A influenzare il rischio cardiovascolare residuo, oltre a elementi non modificabili come età, sesso e predisposizione genetica, ci sono fattori noti e modificabili come colesterolo, pressione arteriosa e diabete mellito, fumo, adiposità addominale e i trigliceridi, microparticelle lipidiche che circolano nel sangue e che contribuiscono a indurre una risposta infiammatoria nelle pareti delle arterie e favoriscono, unitamente al colesterolo, la formazione delle placche aterosclerotiche. La dislipidemia (l’insieme delle alterazioni di questi elementi) è responsabile di circa il 55% del rischio di sviluppare un infarto miocardico. La terapia con statine rappresenta pertanto il caposaldo di tale trattamento, tanto è vero che le linee guida nazionali, incluse quelle specifiche per il diabete, raccomandano in prima istanza la riduzione del colesterolo LDL per ridurre tale rischio. Questo approccio ha dato risultati importantissimi, che a fronte di riduzioni del LDL fino al 50% dei suoi valori, ha associato una riduzione degli eventi cardiovascolari del 40-45%.

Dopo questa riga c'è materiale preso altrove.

(* ===== verification/RepoCreate.v ===== *)
(** * Creation of a repository (libpkg/pkg_repo_create.c)

    pkg_create_repo divides the packages of a directory among processes.  Each
    of them appends the manifests of its packages, and their lists of files, to
    files that all share, under a lock, and sends a line for each package
    through a socket of its own to the parent, which polls the sockets, sorts the
    lines and writes the digests.  pkg_finish_repo packs the files.

    The processes run interleaved: a run is a list of events, each a step of one
    process between two points where others can act, or a turn of the parent's
    poll.  What is appended under the lock is one step.  A datagram is sent
    whole.  Archives, the text of libucl and SHA-256 are parameters.  [None] is
    memory outside of a buffer, or never written, that is read. *)
From S2P Require Import Prelude CString CSort UtHash Pkg Cprintf Printf Checksum Ucl Manifest Fetch RepoMeta RepoSign.

(** ** The directory *)

Record ftsent := mk_ftsent { fts_is_file : bool; fts_name : cstring; fts_accpath : cstring; fts_path : cstring; st_size : Z }.

Record pkg_fts_item := mk_fts_item { it_accpath : cstring; it_pkg_path : cstring; it_name : cstring; it_size : Z }.

Fixpoint skip_slashes (s : cstring) : cstring :=
  match s with c :: r => if Ascii.eqb c SLASH then skip_slashes r else s | [] => [] end.

Definition pkg_create_repo_fts_new (fts : ftsent) (root_path : cstring) : pkg_fts_item :=
  mk_fts_item (fts_accpath fts) (skip_slashes (drop (length root_path) (fts_path fts))) (fts_name fts) (st_size fts).

(** A file of the format of the repository that is no file of its own. *)
Definition is_package_file (m : pkg_repo_meta) (fts : ftsent) : bool :=
  fts_is_file fts &&
  match strrchr (fts_name fts) "." with
  | None => false
  | Some ext =>
      let name := take (length (fts_name fts) - length ext) (fts_name fts) in
      streq (drop 1 ext) (packing_format_to_string (packing_format m)) &&
      negb (streq name (str "meta") || pkg_repo_meta_is_special_file name m)
  end.

(** LL_PREPEND *)
Definition read_fts_step (m : pkg_repo_meta) (repopath : cstring) (items : list pkg_fts_item) (fts : ftsent) : list pkg_fts_item :=
  if is_package_file m fts then pkg_create_repo_fts_new fts repopath :: items else items.

Definition pkg_create_repo_read_fts (m : pkg_repo_meta) (repopath : cstring) (fts : list ftsent) : list pkg_fts_item :=
  fold_left (read_fts_step m repopath) fts [].

(** ** The workers' shares *)

(** The loop that starts a worker when [remain_jobs] is 0: the items from
    [fts_start] on, and how many of them. *)
Fixpoint launch (tasks_per_worker remain cur_jobs remain_jobs : Z) (fts_start fts_cur : list pkg_fts_item) : list (list pkg_fts_item) :=
  match fts_cur with
  | [] => []
  | _ :: next =>
      let remain_jobs := remain_jobs - 1 in
      if remain_jobs =? 0 then
        let remain := remain - 1 in
        let jobs := if 0 <? remain then tasks_per_worker + 1 else tasks_per_worker in
        take (Z.to_nat cur_jobs) fts_start :: launch tasks_per_worker remain jobs jobs next next
      else launch tasks_per_worker remain cur_jobs remain_jobs fts_start next
  end.

Definition shares (num_workers : Z) (items : list pkg_fts_item) : list (list pkg_fts_item) :=
  let len := Z.of_nat (length items) in
  let num_workers := Z.min num_workers len in
  let tasks_per_worker := len / num_workers in
  let remain := len mod num_workers in
  let cur_jobs := if 0 <? remain then tasks_per_worker + 1 else tasks_per_worker in
  launch tasks_per_worker remain cur_jobs cur_jobs items items.

(** ** A worker *)

(** A package that is ready to be appended; [r_files] is [None] when the list
    of files cannot be made. *)
Record ready := mk_ready { r_origin : cstring; r_digest : cstring; r_manifest : cstring; r_files : option cstring; r_checksum : cstring }.

(** A file that is no package, a digest that cannot be made, an assertion that
    fails. *)
Inductive prepared := Skipped | Failed | Crashed | Ready (r : ready).

Section worker.
Context (emit_single_json : ucl -> cstring) (emit : ucl_emitter -> ucl -> cstring) (sha256 : cstring -> list Z).
(** The package and the bytes of an archive; whether the lists of files are
    read. *)
Context (pkg_open : cstring -> bool -> option (pkg * cstring)) (read_files : bool).
Lemma MergeRanges_covered_only_witness :
  sort_permutes insertionSort /\ sort_orders insertionSort /\
  wf_inputs 4 heap_scenario3 inputs_mixed /\
  below_top 4 heap_scenario3 inputs_mixed /\
  wf_inputs 4 heap_scenario3 (rev inputs_mixed) /\
  below_top 4 heap_scenario3 (rev inputs_mixed) /\
  (forall a, covers heap_scenario3 inputs_mixed a
             <-> covers heap_scenario3 (rev inputs_mixed) a) /\
  exists o1 h1' o2 h2',
    MergeRanges insertionSort inputs_mixed heap_scenario3
      = Done (List.map IRange_Range o1, h1') /\
    MergeRanges insertionSort (rev inputs_mixed) heap_scenario3
      = Done (List.map IRange_Range o2, h2') /\
    interval_values h1' o1 = interval_values h2' o2.
Proof.
  assert (Hwf2 : wf_inputs 4 heap_scenario3 (rev inputs_mixed)).
  { intros x Hx. apply List.in_rev in Hx. exact (inputs_mixed_wf x Hx). }
  assert (Hbt2 : below_top 4 heap_scenario3 (rev inputs_mixed)).
  { intros x r Hx. apply List.in_rev in Hx. exact (inputs_mixed_below_top x r Hx). }
  assert (Hsame : forall a, covers heap_scenario3 inputs_mixed a
                            <-> covers heap_scenario3 (rev inputs_mixed) a).
  { intros a. unfold covers. split; intros (x & r & Hx & Hr); exists x, r;
      (split; [|exact Hr]); [apply List.in_rev in Hx|apply List.in_rev]; exact Hx. }
  split; [exact insertionSort_permutes|].
  split; [exact insertionSort_orders|].
  split; [exact inputs_mixed_wf|].
  split; [exact inputs_mixed_below_top|].
  split; [exact Hwf2|]. split; [exact Hbt2|]. split; [exact Hsame|].
  exact (MergeRanges_covered_only insertionSort 4 heap_scenario3 heap_scenario3
           inputs_mixed (rev inputs_mixed)
           insertionSort_permutes insertionSort_orders
           inputs_mixed_wf inputs_mixed_below_top Hwf2 Hbt2 Hsame).
Defined.

Lemma converted_pointers (h h1 : heap) (ys : list IRange) (ps : list loc) :
  Forall2 (fun x p =>
             (x = IRange_Range p \/
              ((length h <= p)%nat /\ forall q, x <> IRange_Range q)) /\
             forall r, normalize h x = Done r -> h1 !! p = Some r) ys ps ->
  forall p, List.In p ps ->
    List.In (IRange_Range p) ys \/ (length h <= p)%nat.
Proof.
  induction 1 as [|y q ys qs [Hy _] _ IH]; intros p Hp; [destruct Hp|].
  destruct Hp as [<-|Hp].
  - destruct Hy as [->|[Hge _]]; [left; left; reflexivity|right; exact Hge].
  - destruct (IH p Hp) as [Hin|Hge]; [left; right; exact Hin|right; exact Hge].
Qed.

(** X22 -- [MergeRanges] never returns more intervals than it was given
    and returns at least one for a non-empty collection; every interval
    returned is a [*Range]: one that was handed in, or one that the call
    itself allocated. *)
Theorem MergeRanges_outputs
    (sortSlice : (loc -> loc -> bool) -> list loc -> list loc)
    (ranges : list IRange) (h : heap) (out : list IRange) (h' : heap) :
  sort_permutes sortSlice ->
  MergeRanges sortSlice ranges h = Done (out, h') ->
  (length out <= length ranges)%nat /\
  (ranges <> [] -> out <> []) /\
  forall x, List.In x out ->
    exists p, x = IRange_Range p /\
              (List.In (IRange_Range p) ranges \/ (length h <= p)%nat).
Proof.
  intros Hperm Hrun. destruct ranges as [|x0 xs].
  { cbn in Hrun. injection Hrun as <- <-. split; [cbn; lia|].
    split; [intros H; exact H|intros x []]. }
  unfold MergeRanges in Hrun.
  destruct (toRangeList (x0 :: xs) [] h) as [[rangeList h1]| |] eqn:Hconv;
    cbn [mbind outcome_bind obind] in Hrun; try discriminate.
  destruct (sortRangeList sortSlice h1 rangeList) as [sorted| |] eqn:Hsort;
    cbn [mbind outcome_bind obind] in Hrun; try discriminate.
  destruct sorted as [|cur rest]; [discriminate|].
  apply sortRangeList_inv in Hsort.
  destruct (toRangeList_inv _ _ _ _ _ Hconv) as (ps & fresh & Hl & _ & Hall).
  cbn [app] in Hl. subst rangeList.
  destruct (merge_loop_out _ _ _ _ _ _ Hrun) as (outl & Ho & Hin & Hlen).
  cbn [app] in Ho. subst out.
  pose proof (Hperm (less h1) ps) as Hp. rewrite <- Hsort in Hp.
  pose proof (Permutation_length Hp) as Hpl.
  pose proof (Forall2_length _ _ _ Hall) as Hfl.
  rewrite List.length_map. cbn [length] in *. split; [lia|]. split.
  - intros _. destruct outl; [cbn in Hlen; lia|discriminate].
  - intros x Hx. apply List.in_map_iff in Hx as (p & <- & Hpin).
    exists p. split; [reflexivity|].
    apply (converted_pointers h h1 (x0 :: xs) ps Hall).
    apply (Permutation_in _ (Permutation_sym Hp)), Hin, Hpin.
Qed.

Lemma MergeRanges_outputs_witness :
  sort_permutes insertionSort /\
  MergeRanges insertionSort
    [IRange_Range 0%nat; IRange_Range 1%nat; IRange_Range 2%nat] heap_scenario3
  = Done ([IRange_Range 0%nat; IRange_Range 2%nat],
          [ mkRange [192;168;1;1] [192;168;1;100];
            mkRange [192;168;1;30] [192;168;1;100];
            mkRange [192;168;2;1] [192;168;2;50] ]) /\
  (length [IRange_Range 0%nat; IRange_Range 2%nat]
   <= length [IRange_Range 0%nat; IRange_Range 1%nat; IRange_Range 2%nat])%nat /\
  ([IRange_Range 0%nat; IRange_Range 1%nat; IRange_Range 2%nat] <> [] ->
   [IRange_Range 0%nat; IRange_Range 2%nat] <> []) /\
  forall x, List.In x [IRange_Range 0%nat; IRange_Range 2%nat] ->
    exists p, x = IRange_Range p /\
              (List.In (IRange_Range p)
                 [IRange_Range 0%nat; IRange_Range 1%nat; IRange_Range 2%nat] \/
               (length heap_scenario3 <= p)%nat).
Proof.
  assert (Hrun : MergeRanges insertionSort
            [IRange_Range 0%nat; IRange_Range 1%nat; IRange_Range 2%nat]
            heap_scenario3
          = Done ([IRange_Range 0%nat; IRange_Range 2%nat],
                  [ mkRange [192;168;1;1] [192;168;1;100];
                    mkRange [192;168;1;30] [192;168;1;100];
                    mkRange [192;168;2;1] [192;168;2;50] ]))
    by (vm_compute; reflexivity).
  split; [exact insertionSort_permutes|]. split; [exact Hrun|].
  exact (MergeRanges_outputs insertionSort _ _ _ _ insertionSort_permutes Hrun).
Defined.

Lemma toRangeList_short_mask (n : IPNet) (xs : list IRange) :
  (length (IPNet_Mask n) < length (IPNet_IP n))%nat ->
  List.In (IRange_IpNetWrapper n) xs ->
  forall acc h, toRangeList xs acc h = Panic.
Proof.
  intros Hshort. induction xs as [|x xs IH]; intros Hin acc h; [destruct Hin|].
  cbn [toRangeList].
  assert (Hn : lastIp n = Panic).
  { apply (proj1 (lastIp_bytes_outcome _ _)). exact Hshort. }
  destruct Hin as [->|Hin].
  - cbn [ToRange]. unfold IpNetWrapper_ToRange. rewrite Hn. reflexivity.
  - destruct x as [p|ip|m]; cbn [ToRange alloc mbind outcome_bind obind].
    + apply IH, Hin.
    + apply IH, Hin.
    + unfold IpNetWrapper_ToRange.
      destruct (lastIp m) as [t| |] eqn:Hm; cbn [mbind outcome_bind obind].
      * apply IH, Hin.
      * reflexivity.
      * exfalso. destruct (Nat.lt_ge_cases (length (IPNet_Mask m)) (length (IPNet_IP m)))
          as [Hlt|Hge].
        -- unfold lastIp in Hm.
           rewrite (proj2 (proj1 (lastIp_bytes_outcome _ _)) Hlt) in Hm. discriminate.
        -- destruct (proj2 (lastIp_bytes_outcome _ _) Hge) as (t & Ht & _).
           unfold lastIp in Hm. rewrite Ht in Hm. discriminate.
Qed.
(** Only [mark_processed] touches the processed set. *)
Lemma process_single_email_keeps_processed (email : Email) :
  preserves processed_emails (Automation._process_single_email env email).
Proof.
  unfold Automation._process_single_email, Automation.classify_and_search,
    Automation.act, Bedrock.analyze_email, Bedrock._parse_ai_analysis,
    Bedrock.search_knowledge_base_ai, Bedrock.generate_response,
    Bedrock._call_bedrock_ai, Automation._create_support_ticket,
    Automation._send_automated_response, Automation.send_email,
    Automation._log_email_sent, Automation._log_email_processing,
    Automation.insert_interaction, Automation.new_uuid, Automation.utcnow_iso.
  repeat first
    [ progress intros
    | apply preserves_try | apply preserves_bind
    | apply preserves_ret | apply preserves_raise | apply preserves_lift
    | eapply preserves_logger; apply ignores_processed_emails
    | eapply preserves_call;
      [ apply ignores_processed_emails | reflexivity | intros; reflexivity ]
    | match goal with
      | |- context [ if ?b then _ else _ ] => destruct b
      end ].
Qed.

(** Nothing in the pipeline of one message marks a mail as read. *)
Lemma process_single_email_keeps_marked_read (email : Email) :
  preserves marked_read (Automation._process_single_email env email).
Proof.
  unfold Automation._process_single_email, Automation.classify_and_search,
    Automation.act, Bedrock.analyze_email, Bedrock._parse_ai_analysis,
    Bedrock.search_knowledge_base_ai, Bedrock.generate_response,
    Bedrock._call_bedrock_ai, Automation._create_support_ticket,
    Automation._send_automated_response, Automation.send_email,
    Automation._log_email_sent, Automation._log_email_processing,
    Automation.insert_interaction, Automation.new_uuid, Automation.utcnow_iso.
  repeat first
    [ progress intros
    | apply preserves_try | apply preserves_bind
    | apply preserves_ret | apply preserves_raise | apply preserves_lift
    | eapply preserves_logger; apply ignores_marked_read
    | eapply preserves_call;
      [ apply ignores_marked_read | reflexivity | intros; reflexivity ]
    | match goal with
      | |- context [ if ?b then _ else _ ] => destruct b
      end ].
Qed.

(** A cycle never raises, and only adds to the world. *)
Lemma process_new_emails_returns : returns (Automation._process_new_emails env).
Proof.
  unfold Automation._process_new_emails.
  apply returns_try. intros e. apply returns_logger.
Qed.

Lemma process_new_emails_grows : grows (Automation._process_new_emails env).
Proof.
  unfold Automation._process_new_emails, Automation._fetch_emails.
  apply grows_try; [ | intros e; apply grows_logger ].
  apply grows_bind.
  - apply grows_try.
    + apply grows_call. intros a w. apply World_le_refl.
    + intros e. apply grows_bind; [ apply grows_logger | intros _; apply grows_ret ].
  - intros emails.
    apply grows_bind; [ apply grows_logger | intros _ ].
    apply grows_for_each. apply process_fetched_grows.
Qed.

Section OutboxDown.

(** While the outbox refuses every mail, nothing the service does
    adds to it. *)
Hypothesis Hdown : forall now data, is_ok (gmail_send env now data) = false.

Giovanni Esposito, presidente della Società Italiana di Cardiologia Interventistica Gise e membro della cabina di regia nazionale del Piano nazionale cronicità presso Ministero della salute ha sottolineato che “oggi esistono numerose opportunità, non soltanto di tipo interventistico ma soprattutto farmacologico. È possibile raggiungere i target ambiziosi delle linee guida portando il colesterolo su livelli sempre più bassi”. E ancora: “Bisogna fare in modo che vengano utilizzate tutte le armi a nostra disposizione per fare in modo che la mortalità cardiovascolare continui a ridursi nel tempo”. Ancora più nello specifico l’intervento di Leonardo De Luca, vicepresidente Anmco (Associazione Nazionale Medici Cardiologi Ospedalieri): “Abbiamo una grande ricchezza di presidi e di strategie grazie alla ricerca degli ultimi decenni. Abbiamo terapie farmacologiche che riducono il rischio trombotico, con terapie anti-aggreganti e terapie anticoagulanti a lungo dosaggio, cosiddetto vascolare, con degli studi dedicati che hanno dimostrato un beneficio anche in termini di mortalità in pazienti ad alto rischio che prolungano la terapia anti-aggregante doppia, quindi aspirina più inibitore del P2Y12, oppure con questa strategia innovativa di aspirina più anticoagulante a dosaggio vascolare. Abbiamo delle strategie di terapie ipolipemizzanti, che sono molteplici ed estremamente efficaci. Non solo le statine, ma anche farmaci cosiddetti non statinici, anticorpi monoclonali, i cosiddetti ‘sirn’, i silenziatori dell’RNA, e ad oggi anche nuovi farmaci simili alle statine ma che non producono gli effetti collaterali delle mialgie, dei dolori muscolari. Abbiamo poi nuove terapie che riducono i trigliceridi, quindi farmaci che riducono il cosiddetto rischio residuo al di là dell’ottimizzazione della terapia. E poi ci sono sempre gli stili di vita, l’abolizione dell’abitudine tabagica, l’esercizio fisico, l’alimentazione corretta, che riduce notevolmente il rischio dei pazienti in prevenzione secondaria. Quindi terapie farmacologiche più o meno innovative, nuove strategie e terapie non farmacologiche”. Insomma, c’è da ben sperare (e risparmiare).